%%

Lemma touched_put k v v1 s s0 :
  objects_sorted v -> find_object v k = Some s0 -> sessions_ v1 = sessions_ v ->
  detached_ v1 = detached_ v -> sdp_ v1 = sdp_ v -> event_loop_ v1 = event_loop_ v ->
  snapshot_ v1 = snapshot_ v -> touched k v (put_object v1 k s).
Proof.
  intros [Hs Hd] Hf E1 E2 E3 E4 E5. unfold find_object in Hf. unfold put_object. rewrite E2.
  destruct (om_find k (detached_ v)) as [d|]; split; cbn; rewrite ?E1, ?E2, ?E3, ?E4, ?E5; try done;
    try (intros j Hj; apply om_find_set_ne; congruence).
  by rewrite Hf.
Qed.

Lemma does_broadcast_account k v st s s0 :
  objects_sorted v -> find_object v k = Some s0 ->
  does (io_within nowhere nowhere) (RtspServer.broadcast_account v k st s) (touched k v).
Proof.
  intros Hs Hf. unfold RtspServer.broadcast_account.
  destruct (negb _); [destruct (_ <=? _); does_step; by eapply touched_put|].
  destruct (RtspSession.NeedFlush _); [|does_step; by eapply touched_put].
  does_step. apply does_ModifyFd. intros _. does_step. by eapply touched_put.
Qed.

(** Where a turn for [k] leads. *)
Definition turned v (p : RtpPacket) (k : Z) (fds : list Z) (y' : system Q) : Prop :=
  touched k v (sys_server y') /\
  (sys_stream y' = Turns p fds \/
   exists s ep, find_object v k = Some s /\ is_udp_ s = true /\ sys_stream y' = Sending p k ep fds).

Lemma does_turn v p k fds :
  objects_sorted v -> (forall s, find_object v k = Some s -> on k s) ->
  does (io_within nowhere (eq k)) (System.stream_step (mkSystem v (Turns p (k :: fds))))
    (turned v p k fds).
Proof.
  intros Hs Hon. unfold System.stream_step. cbn [sys_stream sys_server].
  destruct (find_object v k) as [s|] eqn:Hf; [|does_step; split; [apply touched_refl|by left]].
  destruct (is_udp_ s) eqn:Hu.
  - unfold System.begin_udp, RtspSession.UpdateActivity. does_steps.
    split; [by eapply touched_put|]. right. by eexists s, _.
  - does_step. unfold RtspServer.broadcast_one. rewrite Hf. does_step.
    eapply does_weaken; [by apply does_ForwardRtp, Hon|]. intros [st s1] _.
    eapply does_mono; [by eapply does_broadcast_account|intros c; by apply io_within_mono|].
    intros v' Hv'. does_step. split; [done|by left].
Qed.

Lemma does_end_udp v p k ep fds :
  objects_sorted v ->
  does (io_within nowhere nowhere) (System.stream_step (mkSystem v (Sending p k ep fds)))
    (fun y' => touched k v (sys_server y') /\ sys_stream y' = Turns p fds).
Proof.
  intros Hs. unfold System.stream_step, System.end_udp. cbn [sys_stream sys_server]. do 2 does_step.
  apply does_ForwardUdp. intros st. destruct (find_object v k) as [s|] eqn:Hf.
  - eapply does_weaken; [by eapply does_broadcast_account|]. intros v' Hv'. by does_step.
  - do 2 does_step. split; [apply touched_refl|done].
Qed.

Lemma does_drop v p :
  does (io_within nowhere nowhere) (System.stream_step (mkSystem v (Turns p [])))
    (fun y' => y' = mkSystem (with_snapshot v [] []) Idle).
Proof.
  unfold System.stream_step, RtspServer.drop_snapshot. cbn [sys_stream sys_server]. do 2 does_step.
  eapply (does_weaken _ _ (fun _ => True)); [|intros _ _; by do 2 does_step].
  generalize (detached_ v). intros ss. induction ss as [|[k s] ss IH]; cbn; [by does_step|].
  does_step. by apply does_destroy.
Qed.
End turns.

(** ** The client's side *)

(** What a client knows and gets: the state of its session, the packet that the
    stream thread has taken it in for, all that it was sent. *)
Record client := mkClient {
  cl_state : SessionState.RtspSessionState;
  cl_due : option RtpPacket;
  cl_out : bytes;
}.

(** A request is answered, with the output [o]; a packet is announced, and due if the
    client plays; the packet due is forwarded, with the output [o]; the client is
    given up for its drops. *)
Inductive happening :=
  | Answered (q : client_request) (o : bytes)
  | Announced (p : RtpPacket)
  | Forwarded (o : bytes)
  | GivenUp.

Definition happen (sdp : bytes) (c : client) (h : happening) : client :=
  match h with
  | Answered q o =>
    mkClient (next_state sdp (cl_state c) (cr_method q)) (cl_due c) (cl_out c ++ o)
  | Announced p =>
    mkClient (cl_state c)
      (if decide (cl_state c = SessionState.kPlaying) then Some p else None) (cl_out c)
  | Forwarded o => mkClient (cl_state c) None (cl_out c ++ o)
  | GivenUp => mkClient SessionState.kTeardown (cl_due c) (cl_out c)
  end.

(** The frame a client gets of a packet. *)
Definition packet_frame (p : RtpPacket) : bytes :=
  frame_of (default [] (data p)) (plen p) (stream_index p).

Definition frames (ps : list RtpPacket) : bytes := mjoin (packet_frame <$> ps).

Definition questions (hs : list happening) : list client_request :=
  hs ≫= (fun h => match h with Answered q _ => [q] | _ => [] end).

Definition announcements (hs : list happening) : list RtpPacket :=
  hs ≫= (fun h => match h with Announced p => [p] | _ => [] end).

Section client.
Context `{K : Kernel}.
Variables (sdp : bytes) (s0 : rtsp_session ring_buffer).

(** What may happen to a client: replies and frames are whole, and only a kernel that
    is not willing loses one, or makes the server give a client up. *)
Definition may_happen (c : client) (h : happening) : Prop :=
  match h with
  | Answered q o => Exchange.due sdp s0 q o
  | Announced _ => cl_due c = None
  | Forwarded o => exists p, cl_due c = Some p /\
      (o = packet_frame p \/ o = [] /\ ~ willing (RtspSession.fd s0))
  | GivenUp => ~ willing (RtspSession.fd s0)
  end.

Fixpoint story (c : client) (hs : list happening) : Prop :=
  match hs with
  | [] => True
  | h :: hs => may_happen c h /\ story (happen sdp c h) hs
  end.

Definition ending (c : client) (hs : list happening) : client := fold_left (happen sdp) hs c.

Lemma story_app c hs hs' : story c (hs ++ hs') <-> story c hs /\ story (ending c hs) hs'.
Proof.
  revert c. induction hs as [|h hs IH]; intros c; cbn [app story]; [by split; [|intros []]|].
  rewrite IH. cbn. tauto.
Qed.

Lemma ending_app c hs hs' : ending c (hs ++ hs') = ending (ending c hs) hs'.
Proof. apply fold_left_app. Qed.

%%

=== EXERCISE ===
Copy every line of the material above in which the string "Sending" can be found.

=== SOLUTION ===
   exists s ep, find_object v k = Some s /\ is_udp_ s = true /\ sys_stream y' = Sending p k ep fds).
  does (io_within nowhere nowhere) (System.stream_step (mkSystem v (Sending p k ep fds)))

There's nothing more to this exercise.